Stayed at the Asha Guest House and which was rather nice and incredibly affordable. Asha is run by two British expats who have decided to turn a house in Bangkok’s redlight district into a hostel that would be a boutique hotel in another city. Asha’s main charm is that it perserves the meet upness of a hostel with the cleanliness and design of a hotel. Includes a small pool, a beautiful room, decent access to the MRT and Skytrain, and is near the Chatuchak Market. The hotel’s food ain’t bad either.
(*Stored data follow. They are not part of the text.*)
(** The loop accepts at the first base that contains the path, provided
    the bases before it resolve. *)
Lemma ValidatePath_loop_inside (fs : FileSystem) (a : string)
      (pre post : list string) (base : string) (bc r : path) :
  fs_weakly_canonical fs a = Ok (bc ++ r) ->
  (forall b, In b pre -> exists l, resolves fs b l) ->
  resolves fs base bc ->
  str_contains ".." (path_string r) = false ->
  forall tr,
    fst (Security.ValidatePath_loop fs a (pre ++ base :: post) tr) = Ok true.
Proof.
  intros Ha Hpre (ba & Eba & Ebc) Hr.
  induction pre as [|b pre IH]; intros tr; simpl; io_unfold.
  - rewrite Eba, Ha, Ebc.
    destruct (lexically_relative_inside bc r) as [E | (c & rest & Er & Ec & E)];
      rewrite E.
    + reflexivity.
    + rewrite Hr. subst r. rewrite (path_string_cons_nonempty c rest Ec).
      reflexivity.
  - destruct (Hpre b (or_introl eq_refl)) as (l & b' & E1 & E2).
    rewrite E1, Ha, E2.
    match goal with |- context [if ?c then _ else _] => destruct c end.
    + reflexivity.
    + apply IH. intros b0 Hin. apply Hpre. right. exact Hin.
Qed.

Lemma ValidatePath_inside (fs : FileSystem) (filepath : string)
      (pre post : list string) (base : string) (bc r : path) (tr : trace) :
  str_contains ".." filepath = false ->
  (forall b, In b pre -> exists l, resolves fs b l) ->
  resolves fs base bc ->
  resolves fs filepath (bc ++ r) ->
  str_contains ".." (path_string r) = false ->
  fst (Security.ValidatePath fs filepath (pre ++ base :: post) tr) = Ok true.
Proof.
  intros Hdd Hpre Hb (a & Ea & Ec) Hr.
  unfold Security.ValidatePath, try_catch. rewrite Hdd.
  io_unfold. rewrite Ea.
  pose proof (ValidatePath_loop_inside fs a pre post base bc r Ec Hpre Hb Hr
                (tr ++ [EvAbsolute filepath])) as H.
  destruct (Security.ValidatePath_loop fs a (pre ++ base :: post)
              (tr ++ [EvAbsolute filepath])) as [[v|] tr'];
    simpl in *; congruence.
Qed.

(* ================================================================== *)
(** ** The integrity check *)

Lemma buffer_size_pos : 0 < Security.buffer_size.
Proof. vm_compute. apply le_n_S, Nat.le_0_l. Qed.

(** The fuel [CalculateFileSHA256] gives the read loop is enough: any
    larger amount hashes the same chunks. *)
Lemma read_loop_fuel (ssl : OpenSSL) (n m : nat) :
  forall (ctx : SHA256_CTX ssl) (stream : list Byte.byte),
    List.length stream < n -> List.length stream < m ->
    Security.read_loop ssl n ctx stream = Security.read_loop ssl m ctx stream.
Proof.
  revert m. induction n as [|n IH]; intros m ctx stream Hn Hm; [lia|].
  destruct m as [|m]; [lia|].
  cbn [Security.read_loop].
  destruct (firstn Security.buffer_size stream) as [|b chunk] eqn:E;
    [reflexivity|].
  assert (Hs : stream <> []) by (intros ->; rewrite firstn_nil in E;
                                 discriminate).
  assert (Hl : List.length (skipn Security.buffer_size stream)
               < List.length stream).
  { rewrite length_skipn. pose proof buffer_size_pos.
    destruct stream; [congruence | simpl; lia]. }
  apply IH; lia.
Qed.

Lemma VerifyFileChecksum_matching (fs : FileSystem) (ssl : OpenSSL)
      (p expected : string) (tr : trace) :
  hash_matches fs ssl p expected ->
  fst (Security.VerifyFileChecksum fs ssl p expected tr) = Ok true.
Proof.
  intros [E | (content & Ec & Eh)]; unfold Security.VerifyFileChecksum.
  - subst expected. reflexivity.
  - destruct (str_empty expected); [reflexivity|].
    unfold Security.CalculateFileSHA256, try_catch. io_unfold.
    rewrite Ec. cbn beta iota.
    fold (file_digest ssl content).
    unfold file_digest at 1. rewrite hex_digest_nonempty.
    fold (file_digest ssl content).
    rewrite Eh, String.eqb_refl. reflexivity.
Qed.

Lemma VerifyModelIntegrity_accepts (fs : FileSystem) (ssl : OpenSSL)
      (p expected : string) (tr : trace) :
  passes_file_checks fs p ->
  hash_matches fs ssl p expected ->
  fst (Security.VerifyModelIntegrity fs ssl p expected tr) = Ok true.
Proof.
  intros (He & Hr & n & Hs & Hn) Hh.
  unfold Security.VerifyModelIntegrity. io_unfold.
  rewrite He. io_red. rewrite Hr. io_red. rewrite Hs. io_red.
  assert (Hlt : (Security.max_size <? n)%N = false)
    by (apply N.ltb_ge; exact Hn).
  rewrite Hlt.
  destruct (str_empty expected); io_red; [reflexivity|].
  pose proof (VerifyFileChecksum_matching fs ssl p expected
                (((tr ++ [EvExists p]) ++ [EvIsRegularFile p]) ++
                 [EvFileSize p]) Hh) as H.
  destruct (Security.VerifyFileChecksum fs ssl p expected _) as [[[|]|] tr'];
    simpl in *; congruence.
Qed.

(** C3.  When the size of the artifact exceeds 500 MiB,
    [VerifyModelIntegrity] returns [false] whatever the expected hash is,
    a matching one included, and the calls it made stop at the size query:
    the file is never opened, so no checksum is computed. *)
Theorem VerifyModelIntegrity_rejects_oversized
        (fs : FileSystem) (ssl : OpenSSL) (p expected : string)
        (tr : trace) (e r : bool) (n : N) :
  fs_exists fs p = Ok e ->
  fs_is_regular_file fs p = Ok r ->
  fs_file_size fs p = Ok n ->
  (500 * 1024 * 1024 < n)%N ->
  fst (Security.VerifyModelIntegrity fs ssl p expected tr) = Ok false /\
  exists evs,
    snd (Security.VerifyModelIntegrity fs ssl p expected tr) = tr ++ evs /\
    never_reads evs.
Proof.
  intros He Hr Hs Hn.
  assert (Hlt : (Security.max_size <? n)%N = true)
    by (apply N.ltb_lt; exact Hn).
  unfold Security.VerifyModelIntegrity. io_unfold.
  rewrite He. destruct e; io_red.
  - rewrite Hr. destruct r; io_red.
    + rewrite Hs. io_red. rewrite Hlt. split; [reflexivity|].
      exists [EvExists p; EvIsRegularFile p; EvFileSize p].
      split; [| reflexivity].
      io_red. rewrite <- !app_assoc. reflexivity.
    + split; [reflexivity|].
      exists [EvExists p; EvIsRegularFile p].
      split; [| reflexivity].
      io_red. rewrite <- !app_assoc. reflexivity.
  - split; [reflexivity|].
    exists [EvExists p]. split; reflexivity.
Qed.

(** The oversized file of the demo, presented with the very hash of its
    content, is refused. *)
Lemma VerifyModelIntegrity_rejects_oversized_witness :
  hash_matches Demo.fs Demo.ssl Demo.big Demo.good_hash /\
  fst (Security.VerifyModelIntegrity Demo.fs Demo.ssl Demo.big
         Demo.good_hash []) = Ok false /\
  exists evs,
    snd (Security.VerifyModelIntegrity Demo.fs Demo.ssl Demo.big
           Demo.good_hash []) = [] ++ evs /\
    never_reads evs.
Proof.
  split.
  - right. eexists. split; reflexivity.
  - apply (VerifyModelIntegrity_rejects_oversized Demo.fs Demo.ssl Demo.big
             Demo.good_hash [] true true (600 * 1024 * 1024)%N);
      [reflexivity | reflexivity | reflexivity | vm_compute; reflexivity].
Defined.
(** A duration that does not exceed the period, in either direction, is
    not too old. *)
Lemma too_old_below (d P : Z) :
  0 <= P -> Z.abs d <= P * time.Second -> Z.abs d <= 2 ^ 63 -> too_old d P = false.
Proof.
  intros HP Hd H63.
  pose proof (Z.quot_rem' (Z.abs d) time.Second) as Hqr.
  pose proof (Z.rem_bound_pos (Z.abs d) time.Second ltac:(lia) ltac:(unfold time.Second; lia)) as Hr.
  assert (Hs0 : 0 <= Z.quot (Z.abs d) time.Second)
    by (apply Z.quot_pos; unfold time.Second; lia).
  destruct (Z.le_gt_cases P (Z.quot (Z.abs d) time.Second)) as [Hge | Hlt].
  { apply too_old_equal.
    - unfold time.Second in *. change (2 ^ 63) with 9223372036854775808 in H63.
      change (2 ^ 53) with 9007199254740992. lia.
    - unfold time.Second in *. nia. }
  set (s := Z.quot (Z.abs d) time.Second) in *.
  assert (Hs34 : s + 1 < 2 ^ 53).
  { unfold time.Second in *. change (2 ^ 63) with 9223372036854775808 in H63.
    change (2 ^ 53) with 9007199254740992. lia. }
  destruct (s + 1) as [| x | x] eqn:X; try lia.
  destruct (of_int_exact false x Hs34) as (mX & _ & HmX & HdX).
  pose proof (Seconds_upper (d <? 0) (Z.abs d) x mX ltac:(lia) H63 ltac:(fold s; lia) HmX HdX)
    as Hup.
  rewrite <- cond_Zopp_abs in Hup.
  unfold too_old, float64.gt, math.Abs.
  apply not_lt_between with (m := mX) (e := digits x - 53).
  - apply of_int_lower; [lia | exact Hs34 | exact HmX].
  - apply at_most_abs with (sx := (d <? 0)). exact Hup.
Qed.

(** Below 2^23 seconds the comparison is that of the nanoseconds. *)
Lemma too_old_exact (d P : Z) :
  0 <= P < 2 ^ 23 -> Z.abs d <= 2 ^ 63 ->
  too_old d P = (P * time.Second <? Z.abs d).
Proof.
  intros HP H63. destruct (Z.ltb_spec (P * time.Second) (Z.abs d)) as [H | H].
  - apply too_old_just_above; assumption.
  - apply too_old_below; [lia | exact H | exact H63].
Qed.

(** The conversion of a negative integer is negative. *)
Lemma of_int_negative (P : Z) :
  P < 0 ->
  float64.of_int P = S754_infinity true \/ exists m e, float64.of_int P = S754_finite true m e.
Proof.
  intros HP. destruct P as [| p | p]; try lia.
  destruct (Z.lt_ge_cases (Zpos p) (2 ^ 53)) as [Hp | Hp].
  - destruct (of_int_exact true p Hp) as (m & E & _). cbn [cond_Zopp Z.opp] in E.
    right. eauto.
  - assert (H : at_least (float64.of_int (Zneg p)) true 4503599627370496 1).
    { unfold float64.of_int, float64.prec, float64.emax, binary_normalize.
      apply binary_round_lower; [reflexivity | lia | lia |].
      change (2 ^ 53) with 9007199254740992 in Hp. change (2 ^ (1 - 0)) with 2. lia. }
    destruct H as [H | (m & e & H & _)]; [left; exact H | right; eauto].
Qed.

(** The absolute value of a number of seconds: a zero, a positive
    number or the positive infinity. *)
Lemma Seconds_abs (d : Z) :
  Z.abs d <= 2 ^ 63 -> of_sign (SFabs (time.Seconds d)) false.
Proof.
  intros H63.
  pose proof (Z.quot_rem' (Z.abs d) time.Second) as Hqr.
  pose proof (Z.rem_bound_pos (Z.abs d) time.Second ltac:(lia) ltac:(unfold time.Second; lia)) as Hr.
  assert (Hs0 : 0 <= Z.quot (Z.abs d) time.Second)
    by (apply Z.quot_pos; unfold time.Second; lia).
  destruct (Z.quot (Z.abs d) time.Second) as [| q | q] eqn:Q; try lia.
  - rewrite (cond_Zopp_abs d). set (sx := d <? 0). unfold time.Seconds.
    rewrite quot_cond_Zopp, rem_cond_Zopp, Q by (unfold time.Second; lia).
    replace (float64.of_int (cond_Zopp sx 0)) with (S754_zero false)
      by (destruct sx; reflexivity).
    destruct (fraction_sign sx (Z.rem (Z.abs d) time.Second) Hr)
      as [-> | [-> | [-> | (m & e & ->)]]]; unfold of_sign; cbn; eauto.
    destruct sx; cbn; eauto.
  - assert (Hq53 : Zpos q < 2 ^ 53).
    { unfold time.Second in *. change (2 ^ 63) with 9223372036854775808 in H63.
      change (2 ^ 53) with 9007199254740992. lia. }
    destruct (Seconds_lower (d <? 0) (Z.abs d) q) as (m1 & _ & Hat);
      [lia | exact Q | exact Hq53 |].
    rewrite <- cond_Zopp_abs in Hat.
    destruct Hat as [-> | (m & e & -> & _)]; unfold of_sign; cbn; eauto.
Qed.

(** With a negative period every duration is too old. *)
Lemma too_old_negative (d P : Z) :
  P < 0 -> Z.abs d <= 2 ^ 63 -> too_old d P = true.
Proof.
  intros HP H63. unfold too_old, float64.gt, math.Abs.
  destruct (Seconds_abs d H63) as [-> | [-> | (m & e & ->)]];
    destruct (of_int_negative P HP) as [-> | (m' & e' & ->)]; reflexivity.
Qed.

End Binary64Upper.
Chatuchak is in itself an experience that’s quickly vearing towards the hyperreal. While 20 maybe 30 years ago Chatuchak would have been an authentic bazaar where food sellers from the country would meet the cosmopolitians of Bangkok, today it is increasingly becoming just another tourist trap. It’s composed of a monolith of temporary structures frenzied in their construction and improvised in such a way that shopping becomes an experience Canal City in Fukouka Japan might be trying to evoke the grand canyon, but Chatuchak is more on the level of booming refuge camp. It still contains groceries, religious items, and other things, but a lot of the stores have now veered towards antiques and touristy contrapations. Essentially, you can almost feel the wrath of Tesco bearing down on it as it shoppers discover the big c down the street can sell them produce at a decent price, but much like Canal City Chatuchak provides an experience worthy of visititation simply becuase of it’s size an granduer. There’s nothing quite like happening between two shanty towns of antiquated photographs of Asia to find an Asian book seller selling vintage Batman comics in Thai or Malay alongside yesterday’s programming manuals. Chatuchak also sits next to a bevy of parks well worth the look inside. One of which is awesome is awesome for skateboarding, but unfortunately they ban it (there’s a sports park next door for bikes they’ll let you skateboard on), but the park is notable for being probably bigger than any other park I can think of in Asia outside of China and also because it’s streams are chocked full of elongated snapping turtles and catfish providing a much needed relief from the constant Koi and Goldfish of the Sino cultures and also becuase it’s probably one of the few places in the world where you can see kids feeding chicken to turtles as schools of catfish pound into their backs.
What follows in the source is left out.